According to Nirali Shah, pharma analyst at Ashika Group, the expanded approvals for MSD’s Pembrolizumab (Keytruda), along with tumour-agnostic ADCs, next-generation tyrosine kinase inhibitors and immunotherapies underline the structural transition underway.

 

“India is clearly moving toward more targeted treatment pathways in high-burden cancers,” she said, adding that several immuno-oncology combinations, ADCs and targeted agents are lined up for CDSCO review in the second half of the year. These approvals are expected to materially widen treatment options in lung, breast and gastrointestinal cancers.

 

 

Recent months have already seen multiple high-impact clearances. These include Servier India’s Vorasidenib for brain cancer, combination immunotherapy approvals involving Ipilimumab and Nivolumab for hepatocellular carcinoma and melanoma, and new indication expansions for Keytruda. In addition, therapies such as Selpercatinib and AstraZeneca’s Trastuzumab Deruxtecan have received regulatory approvals, strengthening the presence of precision oncology drugs in breast and gastric cancers.

 

“These approvals are significant as they introduce outcome-based, precision medicine approaches into routine cancer care,” said Nilaya Varma, co-founder and Group CEO of Primus Partners. “Combination immunotherapies, in particular, are expected to improve outcomes for patient segments that previously had limited therapeutic options.”

 

The regulatory pipeline remains active.

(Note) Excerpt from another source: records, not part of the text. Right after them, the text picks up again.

(** * QU-TRAX SDK: the dynamic multi-agent annealing scheduler

    A shallow embedding of [qtrax_sdk/models/{agent,problem,solution}.py],
    [qtrax_sdk/core/{annealer,neighbor,dynamic_annealer,optimizer}.py],
    [qtrax_sdk/services/{dynamic_runner,postprocessor}.py] and
    [qtrax_sdk/utils/event_bus.py], the properties the specification
    states about them, and further properties of the code.

    Conventions of the embedding.
    - Python [int] node ids are [Z]; agent ids ([str]) are [string].
    - Python [float] costs, weights and temperatures are idealised as exact
      rationals [Q] in the annealers and the scheduler: the statements about
      them compare costs or recompute the same sum, and none regroups a sum.
      What [tsp_total_cost] returns as a number does depend on the rounding
      of [float] additions: for that the evaluator is embedded once more
      over binary64 numbers ([Binary64]).  [math.exp] is a parameter of the
      annealing code.
    - Python exceptions are the constructors of [exn]; a fallible function
      returns [result].
    - Objects that the code mutates in place (agents, the graph, the
      dictionaries of a tick) are threaded through the functions that touch
      them.  The agents of a run are distinct objects.
    - The module-level generator of [random] is threaded explicitly as a tape
      of draws ([rng]).
    - [print] calls, node and edge attribute payloads and [Solution.meta]
      are left out: nothing in the core reads them. *)

From Stdlib Require Import String.
From Stdlib Require Import List ZArith NArith QArith Bool Lia Lqa.
From Stdlib Require Import Sorting.Permutation.
From Stdlib Require SpecFloat.
Import ListNotations.

Local Open Scope Z_scope.

(** ** Exceptions and results *)

Inductive exn : Type :=
| IndexError
| ValueError
| KeyError
| StopIteration
| ZeroDivisionError
| OverflowError
| NetworkXError
| NameError
| HookError (msg : string).

Inductive result (A : Type) : Type :=
| Ok (a : A)
| Raise (e : exn).
Arguments Ok {A} a.
Arguments Raise {A} e.

Definition bind {A B : Type} (m : result A) (k : A -> result B) : result B :=
  match m with
  | Ok a => k a
  | Raise e => Raise e
  end.

Notation "x <- m ;; k" := (bind m (fun x => k))
  (at level 61, m at next level, right associativity).
Notation "' p <- m ;; k" := (bind m (fun x => match x with p => k end))
  (at level 61, p pattern, m at next level, right associativity).

(** ** Python lists *)

Module PyList.

(** [l[i]] for a non-negative index. *)
Definition get {A : Type} (l : list A) (i : nat) : result A :=
  match nth_error l i with
  | Some x => Ok x
  | None => Raise IndexError
  end.

(** [l[-1]]. *)
Definition get_last {A : Type} (l : list A) : result A :=
  match l with
  | [] => Raise IndexError
  | x :: l' => Ok (last l' x)
  end.

(** [l[i] = v] for a non-negative index. *)
Fixpoint set {A : Type} (l : list A) (i : nat) (v : A) : result (list A) :=
  match l, i with
  | [], _ => Raise IndexError
  | _ :: l', O => Ok (v :: l')
  | x :: l', S i' => l'' <- set l' i' v ;; Ok (x :: l'')
  end.

(** [l[i], l[j] = l[j], l[i]]: the right-hand side is read first, then the
    two stores are done from left to right. *)
Definition swap {A : Type} (l : list A) (i j : nat) : result (list A) :=
  a <- get l j ;;
  b <- get l i ;;
  l1 <- set l i a ;;
  set l1 j b.

(** [l[i:j]] for [0 <= i], [0 <= j]. *)
Definition slice {A : Type} (l : list A) (i j : nat) : list A :=
  firstn (j - i) (skipn i l).

(** [l[i:j] = seg] for [0 <= i <= j]. *)
Definition slice_assign {A : Type} (l : list A) (i j : nat) (seg : list A)
  : list A :=
  firstn i l ++ seg ++ skipn j l.

(** [l.index(x)]: position of the first occurrence, [ValueError] if none. *)
Fixpoint index (l : list Z) (x : Z) : result nat :=
  match l with
  | [] => Raise ValueError
  | y :: l' => if Z.eqb y x then Ok O
               else i <- index l' x ;; Ok (S i)
  end.

End PyList.

(** ** The [random] module

    [random] is library code.  Its generator is modelled as a tape of raw
    draws that the operations consume from the left (an exhausted tape keeps
    answering 0).  Each operation turns raw draws into a value that meets the
    library's contract, with the algorithm CPython uses for it; the exact
    pseudo-random stream is not reproduced. *)

Module Random.

Definition rng := list N.

Definition next_draw (g : rng) : N * rng :=
  match g with
  | [] => (0%N, [])
  | d :: g' => (d, g')
  end.

(** [_randbelow(n)] for [n > 0]: an integer in [[0, n)]. *)
Definition randbelow (n : nat) (g : rng) : nat * rng :=
  let (d, g') := next_draw g in
  (N.to_nat (d mod N.of_nat n), g').

(** [random.random()]: a multiple of [2^-53] in [[0, 1)]. *)
Definition random (g : rng) : Q * rng :=
  let (d, g') := next_draw g in
  (Z.of_N (d mod 9007199254740992) # 9007199254740992, g').

(** The loop of [random.shuffle]:
    [for i in reversed(range(1, len(x))): j = randbelow(i + 1); swap]. *)
Fixpoint shuffle_from {A : Type} (i : nat) (x : list A) (g : rng)
  : result (list A * rng) :=
  match i with
  | O => Ok (x, g)
  | S i' =>
      let (j, g1) := randbelow (S i) g in
      x1 <- PyList.swap x i j ;;
      shuffle_from i' x1 g1
  end.

Definition shuffle {A : Type} (x : list A) (g : rng) : result (list A * rng) :=
  shuffle_from (length x - 1) x g.

(** [sorted(random.sample(range(lo, hi), 2))]: two distinct members of the
    range, smaller first.  [sample] raises [ValueError] when the population
    has fewer than two members.  Selection is CPython's pool variant: pick
    [pool[a]], move the last member of the pool into slot [a], pick again
    among the first [m - 1] slots. *)
Definition sorted_sample2 (lo hi : nat) (g : rng)
  : result ((nat * nat) * rng) :=
  let m := (hi - lo)%nat in
  if (m <? 2)%nat then Raise ValueError
  else
    let (a, g1) := randbelow m g in
    let (b, g2) := randbelow (m - 1) g1 in
    let x := (lo + a)%nat in
    let y := if (b =? a)%nat then (lo + (m - 1))%nat else (lo + b)%nat in
    Ok ((Nat.min x y, Nat.max x y), g2).

(** [random.choice(seq)]; [IndexError] on an empty sequence. *)
Definition choice {A : Type} (l : list A) (g : rng) : result (A * rng) :=
  match l with
  | [] => Raise IndexError
  | _ =>
      let (k, g') := randbelow (length l) g in
      x <- PyList.get l k ;; Ok (x, g')
  end.

End Random.

(** ** Data model *)

(** [models/problem.py].  A [Node] is reduced to its id and an [Edge] to
    source, target and weight: the attribute payloads are never read by the
    core.  The NetworkX digraph keeps its node set and, per edge
    [(source, target)], the weight; both in insertion order. *)

Record DiGraph : Type := mkDiGraph {
  g_nodes : list Z;
  g_edges : list ((Z * Z) * Q)
}.

Record Problem : Type := mkProblem {
  nodes : list Z;
  graph : DiGraph
}.

Definition edge_eqb (e1 e2 : Z * Z) : bool :=
  (fst e1 =? fst e2) && (snd e1 =? snd e2).

Fixpoint edge_lookup (es : list ((Z * Z) * Q)) (e : Z * Z) : option Q :=
  match es with
  | [] => None
  | (e', w) :: es' => if edge_eqb e' e then Some w else edge_lookup es' e
  end.

Definition mem_Z (x : Z) (l : list Z) : bool := existsb (Z.eqb x) l.

Definition has_edge (G : DiGraph) (u v : Z) : bool :=
  match edge_lookup (g_edges G) (u, v) with
  | Some _ => true
  | None => false
  end.

Definition add_node (G : DiGraph) (n : Z) : DiGraph :=
  if mem_Z n (g_nodes G) then G
  else mkDiGraph (g_nodes G ++ [n]) (g_edges G).

Fixpoint edge_store (es : list ((Z * Z) * Q)) (e : Z * Z) (w : Q)
  : list ((Z * Z) * Q) :=
  match es with
  | [] => [(e, w)]
  | (e', w') :: es' =>
      if edge_eqb e' e then (e', w) :: es' else (e', w') :: edge_store es' e w
  end.

Definition graph_add_edge (G : DiGraph) (u v : Z) (w : Q) : DiGraph :=
  let G1 := add_node (add_node G u) v in
  mkDiGraph (g_nodes G1) (edge_store (g_edges G1) (u, v) w).

Definition graph_remove_edge (G : DiGraph) (u v : Z) : DiGraph :=
  mkDiGraph (g_nodes G)
            (filter (fun p => negb (edge_eqb (fst p) (u, v))) (g_edges G)).

(** [Problem._build_graph] *)
Definition _build_graph (ns : list Z) (es : list ((Z * Z) * Q)) : DiGraph :=
  let G0 := fold_left add_node ns (mkDiGraph [] []) in
  fold_left (fun G e => graph_add_edge G (fst (fst e)) (snd (fst e)) (snd e))
            es G0.

Definition Problem_init (ns : list Z) (es : list ((Z * Z) * Q)) : Problem :=
  mkProblem ns (_build_graph ns es).

(** [Problem.get_neighbors]: [successors] raises for a node that is not in
    the graph. *)
Definition get_neighbors (p : Problem) (node_id : Z) : result (list Z) :=
  if mem_Z node_id (g_nodes (graph p)) then
    Ok (map (fun e => snd (fst e))
            (filter (fun e => fst (fst e) =? node_id) (g_edges (graph p))))
  else Raise NetworkXError.

(** [Problem.distance] *)
Definition distance (p : Problem) (source target : Z) : result Q :=
  match edge_lookup (g_edges (graph p)) (source, target) with
  | Some w => Ok w
  | None => Raise ValueError
  end.

Definition update_edge_weight (p : Problem) (source target : Z) (w : Q)
  : result Problem :=
  if has_edge (graph p) source target then
    Ok (mkProblem (nodes p)
          (mkDiGraph (g_nodes (graph p))
                     (edge_store (g_edges (graph p)) (source, target) w)))
  else Raise KeyError.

Reliance Life Sciences’ biosimilar Nivolumab has received approval to enter Phase III trials for advanced non-small cell lung cancer, marking a key milestone for checkpoint inhibitor biosimilars in India.

 

Other therapies, including Lurbinectedin, Amivantamab and Fruquintinib, are progressing through late-stage clinical trials, while Indian drugmakers are advancing complex biosimilars and dual-antibody combinations into early clinical development. The approval of India’s first indigenous CAR-T cell therapy for blood cancers last year has further strengthened the domestic innovation ecosystem.

 

Looking ahead to the second half, the oncology market is expected to see sustained demand growth alongside rising competitive intensity. ADCs, which combine targeted antibodies with cytotoxic drugs, are emerging as a major growth driver, with a growing pipeline globally and increasing interest from Indian pharmaceutical companies.

 

Industry estimates suggest India’s precision oncology market could nearly double from around $4.4 billion in 2024 to about $8.9 billion by 2030. As multinational innovators accelerate label expansions and domestic players scale up biosimilars and in-licenced assets, industry participants expect improved access and affordability of advanced cancer therapies.

 

Overall, India’s oncology pipeline is expanding beyond conventional PD-1 therapies to include ADCs, bispecific antibodies, targeted treatments for rare mutations and homegrown cell therapies reshaping both the treatment landscape and the commercial dynamics of the sector.